After making and publishing the changes, I waited two days, but I did not see any changes in Google Search Results when I checked using a Google Search query. I should not have expected any changes that quickly, but, after several more days of no changes, I started trying to figure out what could have been taking so long.

So, after some research, I made and published the following changes to see if the Google Search Results would update more quickly:

  • March 8, 2018: Probably insignificant, but I updated the meta descriptions on several index pages (specific pages that list many blog posts) that had duplicate descriptions
  • March 11, 2018: I resubmitted my sitemap.xml through Google Search Console
  • March 15, 2018: I added itemprop author. Google’s Structured Data Testing Tool will throw errors if you are missing certain attributes, but you do not appear to need them if you do not have real content for them. As Googlebot crawls your website, the Structured Data section in Google Search Console will be updated and inform you of any errors it finds in your structured data. So far, despite not using all of the required attributes for the Article type, Google Search Console has not thrown any errors for me.
  • March 15, 2018: Despite a Google webmaster blog saying otherwise, I removed the lastmod parameter from my sitemap.xml. Turns out lastmod in a sitemap is optional and not used by search engines (1, 2). After publishing the changes, I resubmitted my sitemap.xml through Google Search Console.

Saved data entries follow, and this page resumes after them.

(* ===== verification/LocalRuntime.v ===== *)
(** * The local runtime

    runtime/local/src/lib.rs: the common wiring of [Runtime] with the constants
    and the call filter of [Local], and what the filter means there: a candidate
    cannot leave by its own call, and it stays a validator for a whole session
    period unless root withdraws it. *)

From S2P Require Export RuntimeTx.

Module LocalRuntime.
Section local.
Context {AccountId : Type} `{Countable AccountId}.
Context {MassbitId : Type} `{Countable MassbitId}.
Context {Imb L : Type} `{!Currency AccountId Imb L}.
Context `{!PerbillOps} `{!DbWeightOps} `{!PalletAccounts AccountId}.
#[local] Existing Instance Local.params.

Abbreviation StakingState := (Staking.State AccountId MassbitId L).
Abbreviation Chain := (@Runtime.Chain AccountId _ _ MassbitId _ _ L).
Abbreviation ValidatorState := (ValidatorSet.State AccountId Chain).
Abbreviation State := (BlockReward.State ValidatorState).

(** ** The pallets' configurations *)

Definition staking_config : StakingConfig AccountId := Runtime.staking_config.

Definition on_project_payment (amount : Imb) (s : StakingState) : StakingState :=
  Runtime.on_project_payment amount s.

Definition dapi_config : DapiConfig Imb StakingState := Runtime.dapi_config.

Definition validator_set_config : ValidatorSetConfig AccountId AccountId Chain :=
  Runtime.validator_set_config.

Definition to_validator_pot (amount : Imb) (e : ValidatorState) : ValidatorState :=
  Runtime.to_validator_pot amount e.

Definition payout_to_validators (reward : Imb) (e : ValidatorState) : ValidatorState :=
  Runtime.payout_to_validators reward e.
Definition payout_to_providers (reward : Imb) (e : ValidatorState) : ValidatorState :=
  Runtime.payout_to_providers reward e.

Definition block_reward_config : BlockRewardConfig Imb ValidatorState :=
  Runtime.block_reward_config.

(** ** Calls, hooks and genesis *)

Section calls.
Context {FrameCall : Type}.
Context (frame_dispatch : FrameCall → Origin AccountId → M DispatchError State unit).
Abbreviation Call := (RuntimeCall AccountId MassbitId FrameCall).

Definition dispatch_call (c : Call) (origin : Origin AccountId) : M DispatchError State unit :=
  Runtime.dispatch_call frame_dispatch c origin.
Definition dispatch (c : Call) (origin : Origin AccountId) : M DispatchError State unit :=
  Runtime.dispatch frame_dispatch Local.contains c origin.
End calls.

Definition staking_on_initialize (n : Z) : M DispatchError State Z :=
  Runtime.staking_on_initialize n.
Definition note_author (author : AccountId) : M DispatchError State unit :=
  Runtime.note_author author.
Definition new_session (index : Z) : M DispatchError State (option (list AccountId)) :=
  Runtime.new_session index.
Definition on_timestamp_set : M DispatchError State unit := Runtime.on_timestamp_set.

Definition genesis_build (config : Runtime.GenesisConfig AccountId) (l : L)
    (registered : AccountId → bool) : option State :=
  Runtime.genesis_build config l registered.

(** ** Fees *)

Definition deal_with_fees (fees_then_tips : list Imb) (e : ValidatorState) : ValidatorState :=
  Runtime.deal_with_fees fees_then_tips e.

Definition weight_to_fee_polynomial (ExtrinsicBaseWeight : Z) :
    list Runtime.WeightToFeeCoefficient :=
  Runtime.weight_to_fee_polynomial Local.MILLIMBTL ExtrinsicBaseWeight.

Definition AVERAGE_ON_INITIALIZE_RATIO : Perbill := RuntimeTx.AVERAGE_ON_INITIALIZE_RATIO.
Definition NORMAL_DISPATCH_RATIO : Perbill := RuntimeTx.NORMAL_DISPATCH_RATIO.
Definition MAXIMUM_BLOCK_WEIGHT (WEIGHT_PER_SECOND : Z) : Z :=
  RuntimeTx.MAXIMUM_BLOCK_WEIGHT WEIGHT_PER_SECOND.
Definition BlockHashCount : Z := RuntimeTx.BlockHashCount.

Definition RuntimeBlockWeights (BlockExecutionWeight ExtrinsicBaseWeight WEIGHT_PER_SECOND : Z)
    (builder : BlockWeightsBuilder) : BlockWeightsBuilder :=
  RuntimeTx.RuntimeBlockWeights BlockExecutionWeight ExtrinsicBaseWeight WEIGHT_PER_SECOND builder.

End local.

(** ** Transactions of off-chain workers *)

Definition create_transaction {Call Public Account Signature Era Payload : Type}
    (Era_mortal : Z → Z → Era) (SignedPayload_new : Call → SignedExtra → option Payload)
    (deconstruct : Payload → Call * SignedExtra) (sign : Payload → Public → option Signature)
    (block_number : Z) (call : Call) (public : Public) (account : Account) (nonce : Z) :
    option (Call * (Account * Signature * SignedExtra)) :=
  RuntimeTx.create_transaction Era_mortal SignedPayload_new deconstruct sign
    block_number call public account nonce.

End LocalRuntime.

(** ** Candidates on the local runtime *)

Section candidates.
Context {AccountId : Type} `{Countable AccountId}.
Context {MassbitId : Type} `{Countable MassbitId}.
Context {Imb L : Type} `{!Currency AccountId Imb L} `{!CurrencyLaws AccountId Imb L}.
Context `{!PerbillOps} `{!PerbillLaws} `{!DbWeightOps} `{!PalletAccounts AccountId}.
#[local] Existing Instance Local.params.
Import Runtime.

Abbreviation Chain := (@Chain AccountId _ _ MassbitId _ _ L).
Abbreviation State := (BlockReward.State (ValidatorSet.State AccountId Chain)).
Implicit Types s : State.
Context {FrameCall : Type}.
Context (frame_dispatch : FrameCall → Origin AccountId → M DispatchError State unit).

Context (past_filter : RuntimeCall AccountId MassbitId FrameCall → Origin AccountId → Prop).

Abbreviation local_reachable := (runtime_reachable frame_dispatch Local.contains past_filter).

(** A step within one session period after block [h]. *)
Definition period_step (h : Z) s s' : Prop :=
  runtime_step frame_dispatch Local.contains past_filter s s' ∧
  h <= number (chain s') < h + Local.SessionPeriod.

(** [a] is a candidate that is not stale before [h + SessionPeriod]. *)
Definition fresh_candidate (h : Z) (a : AccountId) s : Prop :=
  a ∈ who <$> candidates s ∧ h <= ValidatorSet.last_authored (BlockReward.env s) a.

Lemma fresh_same h a s s' :
  candidates s' = candidates s →
  ValidatorSet.LastAuthoredBlock (BlockReward.env s') =
    ValidatorSet.LastAuthoredBlock (BlockReward.env s) →
  fresh_candidate h a s → fresh_candidate h a s'.
Proof. unfold fresh_candidate, ValidatorSet.last_authored. by intros -> ->. Qed.

(** Within the period a session change keeps the candidate. *)
Lemma fresh_kept h a n s :
  runtime_inv s → h <= number (chain s) < h + Local.SessionPeriod → fresh_candidate h a s →
  ∃ validators s', new_session n s = (Ok (Some validators), s') ∧ a ∈ validators ∧
    fresh_candidate h a s'.
Proof.
  intros Hi Hn [Ha Hh]. pose proof (rt_validators _ Hi) as Hv.
  destruct (new_session_run n _ Hv) as (e' & Hrun & _ & Hc & _ & s1 & w & Hrm & ->).
  set (kept := drop_stale _ _ _) in *.
  assert (a ∈ who <$> kept) as Hkept.
  { apply list_elem_of_fmap in Ha as (c & -> & Hc'). apply list_elem_of_fmap_2.
    apply drop_stale_keeps; [done|]. unfold stale. apply Z.leb_gt.
    change KickThreshold with Local.SessionPeriod.
    change (block_number (ValidatorSet.env (BlockReward.env s))) with (number (chain s)).
    unfold sat_sub. lia. }
  eexists _, _. split; [unfold new_session, zoom; by rewrite Hrun|].
  split; [by apply elem_of_app; right|]. split; [unfold candidates; simpl in *; by rewrite Hc|].
  simpl in *. etrans; [exact Hh|]. apply Z.eq_le_incl. symmetry.
  apply (removals_keep _ s1); [done|done|by rewrite Hc].
Qed.

Lemma fresh_call h a c origin s s' :
  call_runs frame_dispatch Local.contains past_filter c origin s s' →
  ¬ past_filter (CallValidatorSet leave_intent_call) (Signed a) →
  rt_call_ok c → fresh_candidate h a s → fresh_candidate h a s'.
Proof.
  intros [Hadm Hd]%call_runs_Ok Hstay Hok. destruct c as [c|c|c|[config]|c]; simpl in Hd; [| | | |done].
  - apply zoom_Ok in Hd as (e & Hd & ->). destruct c; simpl in *.
    + apply set_invulnerables_Ok in Hd as (_ & ->). by apply fresh_same.
    + apply set_desired_candidates_Ok in Hd as (_ & ->). by apply fresh_same.
    + apply set_candidacy_bond_Ok in Hd as (_ & ->). by apply fresh_same.
    + apply register_as_candidate_Ok in Hd as (b & lg & -> & _ & _ & Hb & _ & ->).
      intros [Ha Hh]. split; [unfold candidates; simpl; rewrite fmap_app; by apply elem_of_app; left|].
      unfold ValidatorSet.last_authored. simpl. rewrite lookup_insert_ne; [done|].
      intros ->. by apply Hb.
    + apply leave_intent_Ok in Hd as (k & c & todo & -> & _ & Hc & _ & ->).
      intros [Ha Hh]. assert (a ≠ who c) as Hne by (intros ->; naive_solver).
      split; [|etrans; [exact Hh|]; apply Z.eq_le_incl; symmetry; by apply last_authored_removed].
      unfold candidates in *. rewrite Hc, fmap_app, fmap_cons in Ha. simpl. rewrite fmap_app.
      set_solver.
  - apply zoom_Ok in Hd as (d & _ & ->). by apply fresh_same.
  - apply zoom_Ok in Hd as (st & _ & ->). by apply fresh_same.
  - unfold BlockReward.set_config in Hd. destruct origin; [|done..].
    destruct (is_valid config); [|done]. apply (f_equal snd) in Hd. simpl in Hd. subst s'.
    by apply fresh_same.
Qed.

Lemma fresh_step h a s s' :
  period_step h s s' → ¬ past_filter (CallValidatorSet leave_intent_call) (Signed a) →
  runtime_inv s → h <= number (chain s) < h + Local.SessionPeriod →
  fresh_candidate h a s → fresh_candidate h a s'.
Proof.
  intros [Hstep _] Hstay Hi Hn Hfr.
  destruct Hstep as [c origin Hd Hok _ _|n w Hr _|author _ Hr|n r Hr|Hr _|ft ->|lg n reg ws _ ->].
  - by eapply fresh_call.
  - apply zoom_Ok in Hr as (st & _ & ->). by apply (fresh_same _ _ s).
  - apply zoom_Ok in Hr as (e & Hr & ->). rewrite note_author_run in Hr.
    apply (f_equal snd) in Hr. simpl in Hr. subst e. destruct Hfr as [Ha Hh].
    split; [done|]. unfold ValidatorSet.last_authored in *. simpl.
    destruct (decide (author = a)) as [->|Hne].
    + rewrite lookup_insert_eq. simpl. destruct (transfer _ _ _ _ _) as [[[] l]|]; apply Hn.
    + by rewrite lookup_insert_ne.
  - destruct (fresh_kept h a n s Hi Hn Hfr) as (v & s1 & Hrun & _ & Hfr').
    rewrite Hr in Hrun. by simplify_eq.
  - destruct (BlockReward.on_timestamp_set_run s) as (i & l & vi & pi & _ & _ & Hrun).
    unfold on_timestamp_set in Hr. rewrite Hrun in Hr. apply (f_equal snd) in Hr.
    cbn [snd] in Hr. subst s'. apply (fresh_same _ _ s); [| |done];
      unfold payout_providers, payout_validators; simpl;
      unfold payout_to_validators, on_unbalanced; by case_match.
  - apply (fresh_same _ _ s); [| |done]; simpl;
      by destruct (deal_with_fees_moves ft (BlockReward.env s)) as (lg & -> & _).
  - by apply (fresh_same _ _ s).
Qed.

(** C36: On the local runtime a candidacy lasts: an account that has registered
    as a candidate is a validator of every session that changes in the blocks of
    the following session period, and is still a candidate after each of these
    changes: its deposit is not released.  In between anything may happen, root's
    calls included (its own and those it makes in other accounts' names past the
    call filter), slashing session changes, rewards, fees, except that root calls
    [leave_intent] in the name of this very account; the account's own
    [leave_intent] is refused by the filter. *)
Theorem local_candidate_validates s s1 s2 a n :
  local_reachable s → a ≠ account_id → supply_ok (ledger_of s1) →
  ¬ past_filter (CallValidatorSet leave_intent_call) (Signed a) →
  LocalRuntime.dispatch frame_dispatch (CallValidatorSet register_as_candidate_call)
    (Signed a) s = (Ok tt, s1) →
  0 <= number (chain s) <= u32_max - Local.SessionPeriod →
  rtc (period_step (number (chain s))) s1 s2 →
  LocalRuntime.dispatch frame_dispatch (CallValidatorSet leave_intent_call) (Signed a) s2 =
    (Err CallFiltered, s2) ∧
  ∃ validators s3, LocalRuntime.new_session n s2 = (Ok (Some validators), s3) ∧
    a ∈ validators ∧ a ∈ who <$> candidates s3.
Proof.
  intros Hs Hne Hsup Hstay Hd Hn Hrtc. split; [done|].
  apply runtime_reachable_inv in Hs as Hi.
  assert (runtime_inv s1) as Hi1.
  { eapply (runtime_step_inv _ _ past_filter); [|exact Hi]. eapply rt_step_call; [left; exact Hd|done| |done].
    by intros [= ->]. }
  unfold LocalRuntime.dispatch, Runtime.dispatch in Hd. simpl in Hd.
  apply zoom_Ok in Hd as (e & (b & lg & [= <-] & _ & _ & _ & _ & ->)%register_as_candidate_Ok & ->).
  set (h := number (chain s)) in *. assert (Local.SessionPeriod = 10) as Hp by done.
  set (s1 := BlockReward.set_env _ s) in *.
  assert (fresh_candidate h a s1) as Hf1.
  { split; [unfold candidates; simpl; rewrite fmap_app; by apply elem_of_app; right; left|].
    unfold ValidatorSet.last_authored. simpl. rewrite lookup_insert_eq. simpl.
    rewrite u32_add_small; change (rt_SessionPeriod) with Local.SessionPeriod;
      change (number (ValidatorSet.env (BlockReward.env s))) with h; lia. }
  assert (h <= number (chain s1) < h + Local.SessionPeriod) as Hn1.
  { change (number (chain s1)) with h. lia. }
  clearbody s1. clear Hsup. induction Hrtc as [s'|s' s2 s3 Hst _ IH].
  - destruct (fresh_kept h a n s' Hi1 Hn1 Hf1) as (v & s3 & Hrun & Hin & [Hc _]). by eauto.
  - apply IH.
    + by eapply runtime_step_inv; [apply Hst|].
    + by eapply fresh_step.
    + apply Hst.
Qed.

End candidates.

Perhaps it was a coincidence, but, after resubmitting my sitemap.xml without a lastmod tag, on March 16, 2018 I finally started to see changes in Google Search Results.

However, not all of my blog posts snippets were updated at once. Every few days I would re-run a Google Search query, page through the results, and see different blog post snippets updated. Additionally, I noticed that the Structured Data section in Google Search Console would update every 3 - 4 days with more pages that Googlebot found structured data on.

At the time of writing, a majority of my blog post snippets have been updated, but there are still plenty that have not been updated. There does not seem to be an obvious update pattern. The number of web pages you need updated, and the frequency Googlebot crawls your website are more than likely the main factors in how quickly snippets will be updated.